Functional foods with multiple health benefits are all the rage these days. The use of food as thy medicine is growing (which is wonderful) but sometimes people don’t actually know the health claims behind their favorite functional foods. Dietitians are working to providing education to those who may not know as much about food and nutrition or those who are looking to help prevent or treat chronic disease by healthier eating. Some of my favorite functional foods are seeds! So today I am going to discuss the health benefits of Chia Seeds and over the next few months I will be posting about my other favorite seeds that includes but are not limited to – hemp seeds, flax-seeds, and sunflower seeds!

Chia Seeds  are full of omega-3 and omega-6 essential fatty acids, antioxidants, dietary fiber, and phytochemicals which means they are packed to the brim with all the good nutrients including protein and minerals. The addition of chia seeds into a non-dairy diet is recommended due to its calcium content as well as the addition of chia seeds into a vegan diet for its protein content! Chia seeds are also gluten free and a “complete protein source” meaning it contains all nine essential amino acids.

1 Tbsp of Chia Seeds Provides:

Calories 69  calories
Protein 2g
Carbohydrate 6g
Dietary Fiber 5 g

(19% of your Recommended Daily Allowance)

Linoleic Acid 1 g

(7% of your Recommended Daily Allowance)

A-linolenic Acid 2.5 g
Total Fat 4 g
Calcium 89 mg

*Not a full nutrition chart, refer to Supertracker  for a more detailed breakdown of nutrient composition.

Health Benefits:

  • Chia seeds have been shown to help maintain a balanced serum lipid concentration (aka reduce total cholesterol,  reduce LDL,  increase HDL,  and reduce triglycerides).
  • Due to their high antioxidant content they aid in reducing inflammation in the body, check out my post on antioxidants for more information on the functions of antioxidants – Antioxidants and Free Radicals
  • The dietary fiber content of chia seeds helps aid in digestion reducing chances of constipation and promoting normal bowel movements. The fiber content also can increase satiety, meaning eating less throughout the day and curbing hunger cravings.
  • Therapeutic effects of chia in the control of diabetes, dyslipidemia and hypertension is scientifically established at this point in time as well.,
  • Chia seeds are anti-inflammatory, anti-blood clotting, laxative, anti-depressant, anti-anxiety, and aid in vision health.

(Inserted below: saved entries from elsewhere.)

Lemma cost_total_cons x fs : total (x :: fs) = cost (zlen (if_data x)) + total fs.
Proof. done. Qed.
Lemma cost_total_app fs fs' : total (fs ++ fs') = total fs + total fs'.
Proof.
  induction fs as [|x fs IH]; [done|]. change ((x :: fs) ++ fs') with (x :: (fs ++ fs')). rewrite !cost_total_cons, IH. lia.
Qed.
Lemma cost_total_insert fs i x y : fs !! i = Some x ->
  total (<[i := y]> fs) = total fs + cost (zlen (if_data y)) - cost (zlen (if_data x)).
Proof.
  revert i. induction fs as [|z fs IH]; intros i Hi; [done|]. destruct i as [|i]; cbn in Hi.
  - injection Hi as ->. change (<[0%nat := y]> (x :: fs)) with (y :: fs). rewrite !cost_total_cons. lia.
  - change (<[S i := y]> (z :: fs)) with (z :: <[i := y]> fs). rewrite !cost_total_cons, (IH i Hi). lia.
Qed.
Lemma cost_pos n : 0 <= n -> 0 <= cost n.
Proof.
  intros Hn. assert (0 <= blocks n) by (unfold blocks, BSIZE; apply Z.div_pos; lia). unfold cost. destruct (10 <? _); lia.
Qed.
Lemma cost_total_pos fs : 0 <= total fs.
Proof. induction fs as [|x fs IH]; [done|]. rewrite cost_total_cons. pose proof (cost_pos (zlen (if_data x)) ltac:(unfold zlen; lia)). lia. Qed.

(** A file with a new tree and new contents, written to its inode. *)
Lemma built_update s fs i x s1 addrs1 data1 s2 (y := mkFile (if_type x) addrs1 data1) :
  built s fs -> fs !! i = Some x -> ok s1 -> m_freeinode s1 = m_freeinode s ->
  holds (img s1) (m_freeblock s1) addrs1 data1 ->
  extends (img s) (m_freeblock s) (if_addrs x) (img s1) (m_freeblock s1) addrs1 ->
  m_freeblock s1 = m_freeblock s + cost (zlen data1) - cost (zlen (if_data x)) ->
  ok s2 -> m_freeblock s2 = m_freeblock s1 -> m_freeinode s2 = m_freeinode s1 ->
  (forall b, b <> (Z.of_nat i + 1) / IPB + 62 -> img s2 b = img s1 b) ->
  (forall j, 0 <= j < 208 -> inode_at (img s2) j = if decide (j = Z.of_nat i + 1) then dinode_for y else inode_at (img s1) j) ->
  built s2 (<[i := y]> fs).
Proof.
  intros [Hok Hnx Hrm Htot Hsup Hmeta Hty Hino Hnone Hh Hap] Hx Hok1 Hi1 Hh1 Hex Hfb1 Hok2 Hfb2 Hi2 Hb2 Hn2.
  pose proof (lookup_lt_Some _ _ _ Hx) as Hil. destruct (inode_block (Z.of_nat i + 1) ltac:(lia)) as [Hib _].
  set (ib := (Z.of_nat i + 1) / IPB + 62) in *. pose proof (ok_first _ Hok) as Hfirst. rewrite nmeta_eq in *.
  pose proof (ex_more _ _ _ _ _ _ Hex) as Hmore. pose proof (Hh i x Hx) as Hhx.
  assert (forall b, 0 < b < 98 -> img s1 b = img s b) as Hlow.
  { intros b Hb. apply (ex_frame _ _ _ _ _ _ Hex); [lia|]. intros q Hq E.
    pose proof (tr_range _ _ _ (hd_tree _ _ _ _ Hhx) q Hq ltac:(lia)). rewrite nmeta_eq in *. lia. }
  assert (forall b, 98 <= b -> img s2 b = img s1 b) as Hhigh by (intros b Hb; apply Hb2; lia).
  assert (forall j, 0 <= j < 208 -> inode_at (img s1) j = inode_at (img s) j) as Hkeep.
  { intros j Hj. unfold inode_at. rewrite Hlow; [done|]. destruct (inode_block j Hj). lia. }
  assert (holds (img s2) (m_freeblock s2) addrs1 data1 /\ forall q, valid q -> node (img s2) addrs1 q = node (img s1) addrs1 q) as [Hh2 Hnode1].
  { apply (holds_frame (img s1) (m_freeblock s1)); [done|lia|]. intros q Hq H0. apply Hhigh.
    pose proof (tr_range _ _ _ (hd_tree _ _ _ _ Hh1) q Hq H0). rewrite nmeta_eq in *. lia. }
  assert (forall k z, fs !! k = Some z -> k <> i ->
    holds (img s2) (m_freeblock s2) (if_addrs z) (if_data z) /\
    forall q, valid q -> node (img s2) (if_addrs z) q = node (img s) (if_addrs z) q) as Hother.
  { intros k z Hz Hk. apply (holds_frame (img s) (m_freeblock s)); [by eapply Hh|lia|]. intros q Hq H0.
    pose proof (tr_range _ _ _ (hd_tree _ _ _ _ (Hh k z Hz)) q Hq H0) as Hr. rewrite nmeta_eq in Hr.
    rewrite Hhigh by lia. apply (ex_frame _ _ _ _ _ _ Hex); [lia|]. intros q' Hq'. by apply (Hap k i z x). }
  assert (forall k z, <[i := y]> fs !! k = Some z -> (k = i /\ z = y) \/ (k <> i /\ fs !! k = Some z)) as Hcase.
  { intros k z Hz. destruct (decide (k = i)) as [->|Hk]; [left|right].
    - rewrite list_lookup_insert_eq in Hz by done. by injection Hz.
    - by rewrite list_lookup_insert_ne in Hz. }
  split; try done.
  - rewrite length_insert. lia.
  - by rewrite length_insert.
  - rewrite (cost_total_insert _ _ x), nmeta_eq by done. cbn [y if_data]. lia.
  - rewrite Hb2, Hlow by lia. done.
  - intros b Hb Hni. rewrite nmeta_eq in Hb. rewrite Hb2, Hlow by lia. apply Hmeta; [lia|done].
  - intros k z Hz. destruct (Hcase k z Hz) as [[-> ->]|[_ Hz']]; [exact (Hty _ _ Hx)|by eapply Hty].
  - intros k z Hz. pose proof (lookup_lt_Some _ _ _ Hz) as Hkl. rewrite length_insert in Hkl. rewrite Hn2 by lia.
    destruct (Hcase k z Hz) as [[-> ->]|[Hk Hz']]; [by rewrite decide_True|].
    rewrite decide_False, Hkeep by lia. by apply Hino.
  - intros j Hj. rewrite length_insert. intros Hn. rewrite Hn2, decide_False, Hkeep by lia. by apply Hnone.
  - intros k z Hz. destruct (Hcase k z Hz) as [[-> ->]|[Hk Hz']]; [done|by apply (Hother k)].
  - intros k j z w Hkj Hz Hw q q' Hq Hq'. cbn [view d_mem].
    destruct (Hcase k z Hz) as [[-> ->]|[Hk Hz']], (Hcase j w Hw) as [[-> ->]|[Hj Hw']]; try done.
    + cbn [y if_addrs]. rewrite Hnode1, (proj2 (Hother j w Hw' Hj)) by done. intros H0 E.
      destruct (ex_node _ _ _ _ _ _ Hex q Hq) as [E1|E1].
      * rewrite E1 in *. apply (Hap i j x w) with (q := q) (q' := q'); (done || congruence).
      * assert (node (img s) (if_addrs w) q' <> 0) as H1 by lia.
        pose proof (tr_range _ _ _ (hd_tree _ _ _ _ (Hh j w Hw')) q' Hq' H1). lia.
    + cbn [y if_addrs]. rewrite Hnode1, (proj2 (Hother k z Hz' Hk)) by done. intros H0 E.
      destruct (ex_node _ _ _ _ _ _ Hex q' Hq') as [E1|E1].
      * rewrite E1 in *. apply (Hap k i z x) with (q := q) (q' := q'); done.
      * pose proof (tr_range _ _ _ (hd_tree _ _ _ _ (Hh k z Hz')) q Hq H0). lia.
    + rewrite (proj2 (Hother k z Hz' Hk)), (proj2 (Hother j w Hw' Hj)) by done. by apply (Hap k j z w).
Qed.


Lemma iappend_run s fs i x p : built s fs -> fs !! i = Some x -> zlen (if_data x ++ p) <= most ->
  m_freeblock s + cost (zlen (if_data x ++ p)) - cost (zlen (if_data x)) + 2 <= FSSIZE ->
  exists addrs' s', iappend (Z.of_nat i + 1) p s = Ok tt s' /\
    built s' (<[i := mkFile (if_type x) addrs' (if_data x ++ p)]> fs).
Proof.
  intros Hb Hx Hm Hfb. pose proof (lookup_lt_Some _ _ _ Hx) as Hil. pose proof (bt_room _ _ Hb) as Hroom.
  pose proof (bt_ok _ _ Hb) as Hok. pose proof (bt_holds _ _ Hb i x Hx) as Hh. pose proof (bt_type _ _ Hb i x Hx) as Hty.
  pose proof (hd_most _ _ _ _ Hh) as Hm0. unfold most, BSIZE in *.
  unfold iappend. rewrite (bind_Ok _ _ _ _ _ (rinode_run s (Z.of_nat i + 1) Hok ltac:(lia))).
  rewrite (bt_inode _ _ Hb i x Hx). cbn [dinode_for di_type di_major di_minor di_nlink di_size di_addrs].
  rewrite xint_id by (unfold zlen in *; lia).
  destruct (iappend_loop_run (length p) s (if_addrs x) (if_data x) p ltac:(lia) Hok Hh Hm ltac:(lia))
    as (a1 & s1 & E1 & Hok1 & Hi1 & Hh1 & Hx1 & Hf1).
  rewrite (bind_Ok _ _ _ _ _ E1). cbn [fst snd]. rewrite xint_id by (unfold zlen in *; lia).
  set (y := mkFile (if_type x) a1 (if_data x ++ p)).
  assert (fits (dinode_for y)) as Hfit by (apply (fits_dinode (img s1) (m_freeblock s1)); [exact Hty|exact Hh1|lia]).
  destruct (winode_run s1 (Z.of_nat i + 1) (dinode_for y) Hok1 ltac:(lia) Hfit) as (s2 & E2 & Hok2 & Hf2 & Hi2 & Hb2 & Hn2).
  exists a1, s2. split; [exact E2|]. by apply (built_update s fs i x s1 a1 (if_data x ++ p) s2).
Qed.
Lemma chain_range f h l : Forall kpage l -> chain f h l -> 0 <= h < 2 ^ 32.
Proof.
  intros Hp. destruct l as [|p l]; cbn; [lia|]. intros [-> _].
  apply Forall_cons in Hp as [[_ Hp] _]. unfold KERNBASE, PHYSTOP in *. lia.
Qed.

Lemma length_filled c : length (filled c) = Z.to_nat PGSIZE.
Proof. apply length_replicate. Qed.

(** [kalloc] pops the list. *)
Lemma kalloc_run s l :
  free_ok s l ->
  match l with
  | [] => kalloc s = Ok 0 s
  | p :: l' => exists n, let s' := s <| m_freelist := n |> in kalloc s = Ok p s' /\ free_ok s' l'
  end.
Proof.
  intros [Hc Hn Hp Hl Hlen]. unfold kalloc, acquire_kmem, release_kmem, when.
  destruct l as [|p l]; cbn in Hc.
  - mstep. destruct (m_uselock s); mstep; rewrite ?Hl; mstep; proj_upd; rewrite Hc; cbn; mstep; [|done].
    proj_upd. mstep. unfold ret. by rewrite lock_id.
  - destruct Hc as [E Hc]. apply Forall_cons in Hp as [Hp Hps]. apply NoDup_cons in Hn as [Hni Hn].
    pose proof (kpage_pos p Hp) as Hpos. exists (get32 (m_page s p) 0).
    assert (free_ok (s <| m_freelist := get32 (m_page s p) 0 |>) l) by (split; proj_upd; done).
    split; [|done]. mstep. destruct (m_uselock s); mstep; rewrite ?Hl; mstep; proj_upd; rewrite E;
      rewrite (proj2 (Z.eqb_neq p 0)) by lia; cbn [negb]; mstep;
      rewrite (bind_Ok _ _ _ _ _ (load32_run _ p p 0 (proj1 Hp) Hpos ltac:(done) ltac:(lia)));
      mstep; proj_upd; [|done].
    mstep. unfold ret. f_equal. apply memst_eq; proj_upd; done.
Qed.

(** [kfree] pushes a page. *)
Lemma kfree_run s l p :
  free_ok s l -> kpage p -> p ∉ l ->
  exists s', kfree p s = Ok tt s' /\ free_ok s' (p :: l) /\
    (forall q, q <> p -> m_page s' q = m_page s q) /\ m_kpgdir s' = m_kpgdir s /\ m_cr3 s' = m_cr3 s /\
    m_uselock s' = m_uselock s.
Proof.
  intros [Hc Hn Hp Hl Hlen] Hk Hni. pose proof (kpage_pos p Hk) as Hpos.
  destruct (kpage_v2p p Hk) as [_ Hv]. destruct Hk as [Hal Hr].
  set (s1 := s <| m_page ::= fun f => fset f p (filled 1) |>).
  exists (s1 <| m_page ::= fun f => fset f p (put32 0 (m_freelist s) (f p)) |> <| m_freelist := p |>).
  split; [|split; [|split; [|done]]].
  - unfold kfree. rewrite Hal, (proj2 (Z.ltb_ge p kend)), (proj2 (Z.leb_gt PHYSTOP _)) by lia.
    cbn [Z.eqb negb orb].
    rewrite (bind_Ok _ _ _ _ _ (set_page_run s p (filled 1) ltac:(lia))). fold s1. mstep.
    unfold acquire_kmem, release_kmem, when.
    assert (m_lock s1 = false) as Hl1 by done. assert (m_freelist s1 = m_freelist s) as Hf1 by done.
    destruct (m_uselock s1); mstep; rewrite ?Hl1; mstep; proj_upd; rewrite Hf1;
      rewrite (bind_Ok _ _ _ _ _ (store32_run _ p _ p 0 Hal Hpos ltac:(done) ltac:(lia))); mstep;
      proj_upd; [|done].
    unfold modify. f_equal. apply memst_eq; unfold s1; proj_upd; done.
  - unfold s1. split; proj_upd; try done.
    + cbn [chain]. split; [done|]. rewrite !fset_eq, get32_put32 by (rewrite length_filled; unfold PGSIZE; lia).
      rewrite u32_small by (by eapply chain_range).
      eapply chain_frame; [|exact Hc]. intros q Hq.
      assert (q <> p) by (by intros ->). by rewrite !fset_ne.
    + by apply NoDup_cons.
    + by apply Forall_cons.
    + intros q. destruct (decide (q = p)) as [->|Hq].
      * by rewrite !fset_eq, length_put32, length_filled.
      * by rewrite !fset_ne.
  - intros q Hq. unfold s1. proj_upd. by rewrite !fset_ne.
Qed.

(** ** Filling the list *)

Lemma range_pages_spec a b p :
  0 <= a -> a + PGSIZE <= 2 ^ 32 ->
  p ∈ range_pages a b <-> p mod PGSIZE = 0 /\ a <= p /\ p + PGSIZE <= b.
Proof.
  intros H1 H2. destruct (roundup_spec a H1 H2) as [Hm Hr]. unfold range_pages.
  set (r := PGROUNDUP a) in *. rewrite list_elem_of_fmap. split.
  - intros (k&->&Hk%elem_of_seqZ).
    assert (k + 1 <= (b - r) / PGSIZE) by lia.
    assert (PGSIZE * (k + 1) <= b - r).
    { transitivity (PGSIZE * ((b - r) / PGSIZE)); [apply Z.mul_le_mono_nonneg_l; [done|lia]|].
      by apply Z.mul_div_le. }
    split; [by rewrite Z.mod_add|]. unfold PGSIZE in *. lia.
  - intros (Hp&Ha&Hb). pose proof (Z.div_mod p PGSIZE ltac:(done)) as Ep.
    pose proof (Z.div_mod r PGSIZE ltac:(done)) as Er.
    assert (r <= p) by (unfold PGSIZE in *; lia).
    exists ((p - r) / PGSIZE). assert (p - r = PGSIZE * (p / PGSIZE - r / PGSIZE)) as E
      by (unfold PGSIZE in *; lia).
    assert ((p - r) / PGSIZE = p / PGSIZE - r / PGSIZE) as Eq
      by (rewrite E, Z.mul_comm; by apply Z.div_mul).
    split; [rewrite Eq; lia|]. apply elem_of_seqZ. split; [apply Z.div_pos; [lia|done]|].
    assert ((p - r) / PGSIZE + 1 <= (b - r) / PGSIZE); [|lia].
    apply Z.div_le_lower_bound; [done|]. rewrite Eq. unfold PGSIZE in *. lia.
Qed.

Lemma NoDup_range_pages a b : NoDup (range_pages a b).
Proof.
  unfold range_pages. apply NoDup_fmap_2_strong; [|apply NoDup_seqZ].
  intros x y _ _. unfold PGSIZE. lia.
Qed.

Lemma kfree_all ps : forall s l,
  free_ok s l -> Forall kpage ps -> NoDup (ps ++ l) ->
  exists s', forM ps kfree s = Ok tt s' /\ free_ok s' (reverse ps ++ l) /\ m_uselock s' = m_uselock s.
Proof.
  induction ps as [|p ps IH]; intros s l Hf Hp Hn; [by exists s|].
  apply Forall_cons in Hp as [Hp Hps]. cbn in Hn. apply NoDup_cons in Hn as [Hni Hn].
  destruct (kfree_run s l p Hf Hp) as (s1&E1&Hf1&_&_&_&Hu1); [set_solver|].
  destruct (IH s1 (p :: l) Hf1 Hps) as (s2&E2&Hf2&Hu2).
  { apply NoDup_app in Hn as (H1&H2&H3). apply NoDup_app. split; [done|].
    split; [|apply NoDup_cons; split; [set_solver|done]]. intros x Hx. set_solver. }
  exists s2. cbn [forM]. rewrite (bind_Ok _ _ _ _ _ E1), E2. split; [done|].
  rewrite reverse_cons, <- app_assoc. split; [done|congruence].
Qed.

How Do I Add Chia Seeds to my Diet? 

  1. Chia seeds can be eaten raw or prepared in a number of dishes. Sprinkle ground or whole chia seeds on cereal, rice, yogurt or vegetables.
  2. Chia seeds are always a great addition in smoothies and smoothie bowls!
  3. Adding small amounts of chia seeds to water and letting soak for ten minutes before drinking is a super super simple way to add some antioxidants and fiber into your water intake.
  4. Some products like Trader Joe’s Peanut Butter with Chia and Flax-seeds, already come with the chia seeds mixed in and ready to enjoy!
  5. Chia pudding is so easy to make, and can be eaten as a breakfast food or dessert! link here for a recipes: Chia Seed Pudding Recipes


And as always, make sure you discuss with a Registered Dietitian prior to adding large amounts of any supplement or food into your diet if taking medications due to the possibility of food and drug interactions.